Mount Bonri (苯日神山, 本日山, 苯日山; ་, Bon Ri), situated northeast of Nyingchi City, Tibet Autonomous Region, is a sacred mountain in Bonism, Tibet's indigenous religion. Rising to 4,500 meters along the northern bank of the Yarlung Tsangpo River, it holds unique ecological and cultural significance.

== Geography ==
Ecologically, Mount Bonri features diverse vegetation zones ranging from alpine meadows to dense coniferous forests, hosting endemic species like the Tibetan snowcock and rare medicinal plants such as Rhodiola crenulata. Its slopes shelter endangered mammals including Himalayan musk deer, while ancient juniper trees—some over 1,000 years old—form sacred groves central to local rituals.

Culturally, the mountain is revered as the only site personally consecrated by Tonpa Shenrab Miwoche, Bonism's founder. Pilgrims perform kora (circumambulation) counterclockwise, a Bon tradition distinct from Buddhist practices, covering 35 km over two days. Key landmarks include the "Sky Ladder Tree," a 30-meter juniper where infants' remains are placed in tree burials to facilitate soul ascension.

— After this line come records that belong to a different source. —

(** X11: a [limit] or an [offset] that is given but is not a number is
    not rejected: the listings and the universal search answer 200 with
    an empty page and [hasMore] false, and still report [total]. *)
Theorem unparsable_bounds_give_an_empty_page
  (env : Env) (search genre limit offset type : option string) (q : string) :
  JS.parseInt_default 20 limit = None \/ JS.parseInt_default 0 offset = None ->
  (forall route filename,
      In (route, filename) listings ->
      run (app (route search genre limit offset)) env
      = (Returned
           (json 200 true
              (Page [] (List.length (filtered_titles env filename search genre))
                 (JS.parseInt_default 20 limit) (JS.parseInt_default 0 offset)
                 false)),
         [filename]))
  /\ (JS.truthy (Some q) = true ->
      run (app (GET_search (Some q) type genre limit offset)) env
      = (Returned
           (json 200 true
              (SearchPage [] (List.length (filtered_results env q type genre))
                 (JS.parseInt_default 20 limit) (JS.parseInt_default 0 offset)
                 false q)),
         files_for type)).
Proof.
  intros Hnan.
  assert (Hslice : forall (A : Type) (l : list A),
    JS.slice l (JS.parseInt_default 0 offset)
      (JS.add (JS.parseInt_default 0 offset) (JS.parseInt_default 20 limit)) = []).
  { intros A l. unfold JS.slice, JS.relative_index.
    assert (Hend : JS.toIntegerOrInfinity
                     (JS.add (JS.parseInt_default 0 offset)
                             (JS.parseInt_default 20 limit)) = 0).
    { destruct Hnan as [H|H]; rewrite H;
        [destruct (JS.parseInt_default 0 offset)|]; reflexivity. }
    rewrite Hend. cbn [Z.ltb Z.compare].
    set (len := Z.of_nat (List.length l)).
    set (k := if JS.toIntegerOrInfinity (JS.parseInt_default 0 offset) <? 0
              then Z.max (len + JS.toIntegerOrInfinity (JS.parseInt_default 0 offset)) 0
              else Z.min (JS.toIntegerOrInfinity (JS.parseInt_default 0 offset)) len).
    assert (Hk : 0 <= k).
    { subst k len. destruct (Z.ltb_spec
        (JS.toIntegerOrInfinity (JS.parseInt_default 0 offset)) 0); lia. }
    replace (Z.to_nat (Z.min 0 len - k)) with 0%nat by lia. reflexivity. }
  assert (Hmore : forall n,
    JS.lt (JS.add (JS.parseInt_default 0 offset) (JS.parseInt_default 20 limit)) n
    = false).
  { intros n. destruct Hnan as [H|H]; rewrite H;
      [destruct (JS.parseInt_default 0 offset)|]; reflexivity. }
  split.
  - intros route filename Hroute.
    now rewrite (listing_eq env route filename), Hslice, Hmore by assumption.
  - intros Hq. unfold run. cbn [app].
    now rewrite get_api_search_eq, Hslice, Hmore by assumption.
Qed.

Annual rituals like the April 30 Eagle Festival commemorate the 9th-century Bon master Du-tsem Rinpoche, featuring masked dances and prayers for agricultural prosperity.

Designated a county-level cultural reserve in 2010, Mount Bonri exemplifies the interplay of biodiversity preservation and living religious heritage, with ongoing efforts to document its 1,200-year-old monastic sites and oral traditions.